Paper No. 13
Presentation Time: 4:35 PM

"LARAMIDE STYLE" DEFORMATION CONTROLLED BY MIOCENE TO QUATERNARY COMPRESSIONAL INVERSION OF INHERITED BASEMENT FAULTS WEST OF THE ALPINE FAULT PLATE BOUNDARY (SOUTH ISLAND, NEW ZEALAND)


GHISETTI, Francesca, Geological Sciences, University of Canterbury, PB 4800, Christchurch, 8140, New Zealand and SIBSON, Richard H., Geology, University of Otago, PO Box 56, Dunedin, 9054, New Zealand, francesca.ghisetti@terrageologica.com

Tectonic activity in the South Island of New Zealand is dominated by the Alpine Fault component of the Australia-Pacific plate boundary. West of the Alpine Fault, the tectono-stratigraphic setting of the Australian crust is imprinted by a long deformation history, involving: (i) Paleozoc collision at the Gondwana margin; (ii) mid-Late Cretaceous rifting culminating with separation of the Zealandia continental mass from eastern Gondwana (90-60 Ma); (iii) propagation since 25 Ma of the transpressive, right-lateral Alpine Fault, and development of the collisional orogen of the Southern Alps.

Neogene deformation of the Australian crust is not consistent with simple flexural models against the collisional margin, because of the double vergence of folding and faulting, and the irregular time-space propagation of shortening and uplift from the inner to the outer zones, with complex evolution of syntectonic marine-terrestrial sedimentary basins, separated by basement uplifts.

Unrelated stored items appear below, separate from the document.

(** * The CasADi dispatch layer of the [navi_test] optimizer

    A shallow embedding of
    [mpc_solver/navi_test/icasadi_navi_test/extern/interface.c]:
    the packed workspace [uxip_space], the two copy routines and the four
    dispatch functions, over an explicit memory of typed blocks. *)

From Stdlib Require Import ZArith Lia PrimFloat.
From stdpp Require Import base option list gmap.

Local Open Scope Z_scope.

(** ** Scalars and compile-time constants *)

(** [#define casadi_real double], [#define casadi_int long long int]. *)
Definition casadi_real : Type := float.
Definition casadi_int : Type := Z.

(** Figures of the header comment of the file ([vars], [parameters]). *)
Definition metadata_vars : Z := 40.
Definition metadata_parameters : Z := 2658.

Definition NU_NAVI_TEST : Z := 40.
Definition NP_NAVI_TEST : Z := 2673.
Definition N1_NAVI_TEST : Z := 40.
Definition N2_NAVI_TEST : Z := 15.
Definition NXI_NAVI_TEST : Z := 41.

(** The size macros come from [casadi_memory.h], which is not part of the
    file: they are taken as parameters. *)
Class casadi_memory_h := CasadiMemory {
  COST_SZ_ARG_NAVI_TEST : Z;
  COST_SZ_IW_NAVI_TEST : Z;
  COST_SZ_W_NAVI_TEST : Z;
  COST_SZ_RES_NAVI_TEST : Z;
  GRAD_SZ_ARG_NAVI_TEST : Z;
  GRAD_SZ_IW_NAVI_TEST : Z;
  GRAD_SZ_W_NAVI_TEST : Z;
  GRAD_SZ_RES_NAVI_TEST : Z;
  F1_SZ_ARG_NAVI_TEST : Z;
  F1_SZ_IW_NAVI_TEST : Z;
  F1_SZ_W_NAVI_TEST : Z;
  F1_SZ_RES_NAVI_TEST : Z;
  F2_SZ_ARG_NAVI_TEST : Z;
  F2_SZ_IW_NAVI_TEST : Z;
  F2_SZ_W_NAVI_TEST : Z;
  F2_SZ_RES_NAVI_TEST : Z
}.

(** ** Memory: typed blocks and pointers *)

Inductive kernel_id := Cost | Grad | MapF1 | MapF2.

(** The objects a pointer can point into: a buffer owned by the caller, or
    one of the file's [static] arrays. *)
Inductive block :=
  | Caller (n : nat)
  | Uxip
  | IWork (k : kernel_id)
  | RWork (k : kernel_id)
  | ResSlot (k : kernel_id).

Inductive ptr := NULL | Ptr (b : block) (ofs : Z).

#[global] Instance kernel_id_eq_dec : EqDecision kernel_id.
Proof. solve_decision. Defined.

#[global] Instance block_eq_dec : EqDecision block.
Proof. solve_decision. Defined.

#[global] Instance ptr_eq_dec : EqDecision ptr.
Proof. solve_decision. Defined.

Definition kernel_id_code (k : kernel_id) : nat :=
  match k with Cost => 0 | Grad => 1 | MapF1 => 2 | MapF2 => 3 end%nat.

Definition kernel_id_of_code (n : nat) : kernel_id :=
  match n with 0 => Cost | 1 => Grad | 2 => MapF1 | _ => MapF2 end%nat.

#[global] Instance kernel_id_countable : Countable kernel_id.
Proof.
  refine (inj_countable' kernel_id_code kernel_id_of_code _).
  by intros [].
Defined.
(** C5, amended. No-heading degradation: for a document without a
    level-1 heading line, [parseMarkdownByH1] returns exactly one section,
    titled [Introduction], whose content is the whole document, trimmed;
    [parseTOC] returns no entry of level 1, and no entry at all when the
    document has no heading line of level 2 or 3 either.  Both functions
    are total: there is no error to raise. *)
Theorem C5_no_heading_degradation lowercase_mapping text :
  (∀ line, line ∈ split LF text → ¬ h1_line line) →
  parseMarkdownByH1 text =
    [ {| DocSection.id := js "section-0";
         DocSection.title := js "Introduction";
         DocSection.content := trim text;
         DocSection.raw := js "# Introduction" ++ [LF; LF] ++ trim text |} ] ∧
  Forall (λ it, TocItem.level it = 2%nat ∨ TocItem.level it = 3%nat)
    (parseTOC lowercase_mapping text) ∧
  ((∀ line, line ∈ split LF text → ¬ heading_line 2 line ∧ ¬ heading_line 3 line) →
   parseTOC lowercase_mapping text = []).
Proof.
  intros Hno. split_and!.
  - apply parseMarkdownByH1_no_h1. apply Forall_forall. intros line Hline.
    by apply test_h1_re_false, Hno.
  - pose proof (parseTOC_headings lowercase_mapping text) as Hh.
    apply Forall_forall. intros it Hit.
    assert ((TocItem.level it, TocItem.title it) ∈ omap headingOf (split LF text)) as Hin.
    { rewrite <- Hh. by apply (list_elem_of_fmap_2 (λ it, (TocItem.level it, TocItem.title it))). }
    apply list_elem_of_omap in Hin as (line & Hline & Hin).
    apply headingOf_Some in Hin as (Hk & Hshape & _).
    destruct (decide (TocItem.level it = 1%nat)) as [H1|]; [|lia].
    rewrite H1 in Hshape. exfalso. by apply (Hno line Hline), heading_line_h1.
  - intros Hno'. pose proof (parseTOC_headings lowercase_mapping text) as Hh.
    assert (omap headingOf (split LF text) = []) as Hnil.
    { destruct (omap headingOf (split LF text)) as [|[k title] l] eqn:Ho; [done|].
      assert ((k, title) ∈ omap headingOf (split LF text)) as Hin by (rewrite Ho; left).
      apply list_elem_of_omap in Hin as (line & Hline & Hin).
      apply headingOf_Some in Hin as (Hk & Hshape & _).
      destruct (Hno' line Hline) as [H2 H3].
      assert (k = 1 ∨ k = 2 ∨ k = 3)%nat as [->|[->| ->]] by lia; try done.
      exfalso. by apply (Hno line Hline), heading_line_h1. }
    rewrite Hnil in Hh. by destruct (parseTOC lowercase_mapping text).
Qed.

Lemma no_h1_line_dec text :
  forallb (λ line, negb (test h1_re line)) (split LF text) = true →
  ∀ line, line ∈ split LF text → ¬ h1_line line.
Proof.
  intros Hall line Hline. apply test_h1_re_false.
  rewrite forallb_forall in Hall. apply negb_true_iff, Hall. by apply list_elem_of_In.
Qed.

Lemma no_heading_line_dec text :
  forallb (λ line, bool_decide (headingOf line = None)) (split LF text) = true →
  ∀ line, line ∈ split LF text → ¬ heading_line 2 line ∧ ¬ heading_line 3 line.
Proof.
  intros Hall line Hline. rewrite forallb_forall in Hall.
  assert (headingOf line = None) as Hnone.
  { eapply bool_decide_eq_true_1, Hall. by apply list_elem_of_In. }
  rewrite headingOf_None in Hnone. split; apply Hnone; lia.
Qed.

Lemma C5_no_heading_degradation_witness :
  (∀ line, line ∈ split LF (js "just text, no headings") → ¬ h1_line line) ∧
  parseMarkdownByH1 (js "just text, no headings") =
    [ {| DocSection.id := js "section-0";
         DocSection.title := js "Introduction";
         DocSection.content := trim (js "just text, no headings");
         DocSection.raw := js "# Introduction" ++ [LF; LF] ++ trim (js "just text, no headings") |} ] ∧
  parseTOC basic_lowercase (js "just text, no headings") = [].
Proof.
  assert (∀ line, line ∈ split LF (js "just text, no headings") → ¬ h1_line line) as Hno.
  { apply no_h1_line_dec. vm_compute. reflexivity. }
  split; [exact Hno|].
  destruct (C5_no_heading_degradation basic_lowercase (js "just text, no headings") Hno)
    as (Hsec & _ & Htoc).
  split; [exact Hsec|]. apply Htoc, no_heading_line_dec. vm_compute. reflexivity.
Defined.

(** C6, as stated, fails: for the line [# # Foo] the title drops the
    second hash and [raw] keeps it. *)
Lemma C6_raw_reconstruction_counterexample :
  ∃ s, s ∈ parseMarkdownByH1 (js "# # Foo") ∧
       DocSection.title s = js "Foo" ∧
       DocSection.raw s = js "# # Foo" ++ [LF; LF] ∧
       DocSection.raw s ≠ js "# " ++ DocSection.title s ++ [LF; LF] ++ DocSection.content s.
Proof. eexists. split; [vm_compute; left|]. by vm_compute. Qed.

(** C6, amended. Raw reconstruction: every section returned is made
    from a heading text [h] and lines [body] of the document: [body] is
    a maximal run of lines that are no level-1 heading lines, [h] is the
    text of the heading line just before them (that line without its hash
    and the whitespace after it, trimmed), or [Introduction] when they are
    the first lines.  The content is [body] joined and trimmed, [raw] is
    ["# " + h + "\n\n" + content], and [title] is [h] without a leading
    hash and the whitespace after it, trimmed.  So [raw] is
    ["# " + title + "\n\n" + content] whenever the heading text does not
    itself begin with a hash. *)
Theorem C6_raw_reconstruction text s :
  s ∈ parseMarkdownByH1 text →
  ∃ h body rest,
    ((h = Introduction ∧ split LF text = body ++ rest) ∨
     (∃ pre line, split LF text = pre ++ line :: body ++ rest ∧ h1_line line ∧
                  h = trim (replace h1_prefix_re [] line))) ∧
    Forall (λ line, ¬ h1_line line) body ∧
    (rest = [] ∨ ∃ line rest', rest = line :: rest' ∧ h1_line line) ∧
    DocSection.content s = trim (join [LF] body) ∧
    DocSection.raw s = js "# " ++ h ++ [LF; LF] ++ DocSection.content s ∧
    DocSection.title s = trim (replace hash_prefix_re [] h) ∧
    (head h ≠ Some (cu "#") →
     DocSection.title s = h ∧
     DocSection.raw s = js "# " ++ DocSection.title s ++ [LF; LF] ++ DocSection.content s).
Proof.
  intros Hs. pose proof (parseMarkdownByH1_from text) as Hall.
  rewrite Forall_forall in Hall.
  destruct (Hall s Hs) as (i & h & body & rest & -> & Hbody & Hrest & Hh).
  exists h, body, rest. split_and!; try done.
  intros Hhead. cbn [block_section DocSection.title DocSection.raw DocSection.content].
  rewrite replace_hash_prefix_other by done.
  assert (trim h = h) as ->; [|done].
  destruct Hh as [[-> _]|(pre & line & _ & _ & ->)]; [done|apply trim_idempotent].
Qed.

Lemma C6_raw_reconstruction_witness :
  let s := {| DocSection.id := js "section-1"; DocSection.title := js "B";
              DocSection.content := js "bar";
              DocSection.raw := js "# B" ++ [LF; LF] ++ js "bar" |} in
  s ∈ parseMarkdownByH1 (document [js "# A"; js "foo"; js "# B"; js "bar"]) ∧
  ∃ h body rest,
    ((h = Introduction ∧
      split LF (document [js "# A"; js "foo"; js "# B"; js "bar"]) = body ++ rest) ∨
     (∃ pre line,
        split LF (document [js "# A"; js "foo"; js "# B"; js "bar"]) =
          pre ++ line :: body ++ rest ∧
        h1_line line ∧ h = trim (replace h1_prefix_re [] line))) ∧
    Forall (λ line, ¬ h1_line line) body ∧
    (rest = [] ∨ ∃ line rest', rest = line :: rest' ∧ h1_line line) ∧
    DocSection.content s = trim (join [LF] body) ∧
    DocSection.raw s = js "# " ++ h ++ [LF; LF] ++ DocSection.content s ∧
    DocSection.title s = trim (replace hash_prefix_re [] h) ∧
    (head h ≠ Some (cu "#") →
     DocSection.title s = h ∧
     DocSection.raw s = js "# " ++ DocSection.title s ++ [LF; LF] ++ DocSection.content s).
Proof.
  intros s.
  assert (s ∈ parseMarkdownByH1 (document [js "# A"; js "foo"; js "# B"; js "bar"])) as Hs.
  { vm_compute. right. left. }
  split; [exact Hs|]. exact (C6_raw_reconstruction _ s Hs).
Defined.

(** C7. Image-syntax cleaning fails on the code: the link pattern is
    applied first and matches inside the image syntax, so the exclamation
    mark stays and the image pattern no longer applies, although alone it
    gives the alternative text, as the comment in the source promises
    ([![text](url) -> text]).  For [![logo](a.png)] the result is
    [!logo]; and for every non-empty alternative text without closing
    bracket, backquote, star and underscore and every non-empty url
    without closing parenthesis, the result is the alternative text after
    an exclamation mark, never the alternative text. *)
Theorem C7_image_cleaning :
  cleanMarkdown (js "![logo](a.png)") = js "!logo" ∧
  replace_all image_re [Ref 1] (js "![logo](a.png)") = js "logo" ∧
  ∀ alt url,
    alt ≠ [] → url ≠ [] →
    Forall (λ c, is_plain c = true) alt → Forall (λ c, is_not ")" c = true) url →
    cleanMarkdown (js "![" ++ alt ++ js "](" ++ url ++ js ")") = js "!" ++ alt ∧
    cleanMarkdown (js "![" ++ alt ++ js "](" ++ url ++ js ")") ≠ alt.
Proof.
  split; [by vm_compute|]. split; [by vm_compute|].
  intros alt url Halt Hurl Hplain Hnp. rewrite cleanMarkdown_image by done.
  split; [done|]. intros Heq. apply (f_equal length) in Heq. simpl in Heq. lia.
Qed.

Lemma C7_image_cleaning_witness :
  js "logo" ≠ [] ∧ js "a.png" ≠ [] ∧
  Forall (λ c, is_plain c = true) (js "logo") ∧
  Forall (λ c, is_not ")" c = true) (js "a.png") ∧
  cleanMarkdown (js "![" ++ js "logo" ++ js "](" ++ js "a.png" ++ js ")") = js "!" ++ js "logo".
Proof.
  assert (Forall (λ c, is_plain c = true) (js "logo")) as Hplain by (repeat constructor).
  assert (Forall (λ c, is_not ")" c = true) (js "a.png")) as Hnp by (repeat constructor).
  split; [done|]. split; [done|]. split; [exact Hplain|]. split; [exact Hnp|].
  apply (proj2 (proj2 C7_image_cleaning) (js "logo") (js "a.png")); done.
Defined.

(** C8, as stated, fails: stripping the character between two unpaired
    surrogates joins them into the pair of U+10400, which has a lowercase
    mapping, U+10428. *)
Lemma C8_slugify_idempotence_counterexample :
  slugify basic_lowercase [0xD801; cu "!"; 0xDC00] = [0xD801; 0xDC00] ∧
  slugify basic_lowercase (slugify basic_lowercase [0xD801; cu "!"; 0xDC00]) = [0xD801; 0xDC28] ∧
  slugify basic_lowercase (slugify basic_lowercase [0xD801; cu "!"; 0xDC00]) ≠
    slugify basic_lowercase [0xD801; cu "!"; 0xDC00].
Proof. by vm_compute. Qed.

(** C8, amended. Slugify idempotence: for every well-formed string [t]
    (no unpaired surrogate), [slugify (slugify t) = slugify t], for every
    case table that obeys the laws of the Unicode one: no mapping for the
    hyphen, scalar values are mapped to scalar values, and these have no
    mapping themselves. *)
Theorem C8_slugify_idempotence lowercase_mapping t :
  case_table_laws lowercase_mapping → isWellFormed t = true →
  slugify lowercase_mapping (slugify lowercase_mapping t) = slugify lowercase_mapping t.
Proof. intros Hlaws Hwf. by apply slugify_idempotent. Qed.

Lemma C8_slugify_idempotence_witness :
  case_table_laws basic_lowercase ∧ isWellFormed (js "Hello,  World!") = true ∧
  slugify basic_lowercase (slugify basic_lowercase (js "Hello,  World!")) =
    slugify basic_lowercase (js "Hello,  World!").
Proof.
  split; [apply basic_lowercase_laws|]. split; [reflexivity|].
  apply (C8_slugify_idempotence basic_lowercase (js "Hello,  World!")).
  - apply basic_lowercase_laws.
  - reflexivity.
Defined.

(** C9. TOC depth filter: a line of four hashes gives no entry and
    [### Three] gives one entry of level 3; the entries are those of the
    lines made of one to three hashes, whitespace and text in which [.]
    matches every character, with the number of hashes as level.  But a
    line of one to three hashes, whitespace and non-empty text is not
    always taken for a heading: when it ends with a carriage return, as
    every line of a file with CR LF line ends does, [.] does not match
    that character and [$] is not reached, so the table of contents
    misses the heading, which the splitter recognises. *)
Theorem C9_toc_depth_filter :
  (∀ lowercase_mapping text,
     (λ it, (TocItem.level it, TocItem.title it)) <$> parseTOC lowercase_mapping text =
       omap headingOf (split LF text)) ∧
  (∀ line k title,
     headingOf line = Some (k, title) ↔
     (1 ≤ k ≤ 3)%nat ∧ heading_line k line ∧ title = trim (drop k line)) ∧
  (∀ lowercase_mapping,
     ascii_rows lowercase_mapping →
     parseTOC lowercase_mapping (js "#### Four") = [] ∧
     parseTOC lowercase_mapping (js "### Three") =
       [ {| TocItem.id := js "three"; TocItem.title := js "Three"; TocItem.level := 3 |} ] ∧
     parseTOC lowercase_mapping (js "### Three" ++ [CR; LF] ++ js "body") = [] ∧
     parseTOC lowercase_mapping (js "# One" ++ [CR; LF] ++ js "body") = []) ∧
  split LF (js "### Three" ++ [CR; LF] ++ js "body") = [js "### Three" ++ [CR]; js "body"] ∧
  (∃ ws text, js "### Three" ++ [CR] = replicate 3 (cu "#") ++ ws ++ text ∧
              ws ≠ [] ∧ Forall (λ c, is_space c = true) ws ∧ text ≠ []) ∧
  DocSection.title <$> parseMarkdownByH1 (js "# One" ++ [CR; LF] ++ js "body") = [js "One"].
Proof.
  split_and!.
  - apply parseTOC_headings.
  - apply headingOf_spec.
  - intros tbl Hrows.
    split_and!; try rewrite parseTOC_ascii by (assumption || (vm_compute; reflexivity));
      by vm_compute.
  - by vm_compute.
  - exists (js " "), (js "Three" ++ [CR]). split_and!; try done. by repeat constructor.
  - by vm_compute.
Qed.
Lemma updateProvider_replaces_only_given_fields_witness :
  (exists w',
     ProviderStorage.updateProvider (H := SampleRuntime.runtime)
       "P2" Samples.rename_only Samples.switch_disk = Return true w' /\
     SampleRuntime.parse
       <$> files w' !! ProviderStorage.CONFIG_FILE (H := SampleRuntime.runtime)
     = Some (Some (ProvidersConfig_to_json
                     {| providers :=
                          [Samples.P1;
                           {| id := "P2"; name := "x";
                              settingsConfig := settingsConfig Samples.P2;
                              description := None; category := Some subscription;
                              createdAt := Some 1699999995000;
                              icon := Some "house"; iconColor := None |}];
                        currentProviderId := Some "P1" |}))) /\
  ProviderStorage.updateProvider (H := SampleRuntime.runtime)
    "ghost" Samples.rename_only Samples.switch_disk = Return false Samples.switch_disk.
Proof.
  destruct (updateProvider_replaces_only_given_fields (H := SampleRuntime.runtime)
              Samples.switch_disk Samples.two_providers "P2" Samples.rename_only
              eq_refl (sample_store_holds _ _ eq_refl eq_refl)) as [Hfound _].
  destruct (updateProvider_replaces_only_given_fields (H := SampleRuntime.runtime)
              Samples.switch_disk Samples.two_providers "ghost" Samples.rename_only
              eq_refl (sample_store_holds _ _ eq_refl eq_refl)) as [_ Hmissing].
  split.
  - destruct (Hfound 1%nat Samples.P2) as (new & w' & Hrun & _).
    + split; [reflexivity|]. split; [reflexivity|].
      intros [|j] q Hj Hq; [|lia]. inversion Hq. discriminate.
    + exists (final (ProviderStorage.updateProvider (H := SampleRuntime.runtime)
                       "P2" Samples.rename_only Samples.switch_disk)).
      split; [rewrite Hrun; reflexivity|]. vm_compute. reflexivity.
  - apply Hmissing. intros p Hp. vm_compute in Hp.
    apply elem_of_cons in Hp as [->|Hp]; [discriminate|].
    apply elem_of_cons in Hp as [->|Hp]; [discriminate|].
    inversion Hp.
Defined.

We present a regional study integrating surface and subsurface data to provide a reconstruction of deformed Australian crust, recorded by the geometry of the top basement surface, chrono-stratigraphic transects, and restored and decompacted regional cross sections that constrain the vertical mobility within fault-bounded basins undergoing progressive shortening. Our reconstruction shows the role of inherited Late Cretaceous conjugate normal faults that were reactivated in compression, controlling several km of relief between antiformal basement pop-ups bounded by steep reverse faults and synformal depressions hosting syntectonic sequences up to 6-8 km thick. Some faults already breached through the top basement during the extensional phases, whereas others propagated from deeper levels of the basement, through splays that control folding of the sedimentary cover. Currently active faults comprise sets of newly-forming blind reverse faults at the base of the seismogenic crust that propagate upsection exploiting the inherited extensional fault fabric.

The resulting geometry resembles “Laramide style” deformation and controls short-wavelength, irregular undulation of the top basement surface, disrupting the regional trends of uplift and progressive migration of foreland basins from the inner to the outer zones.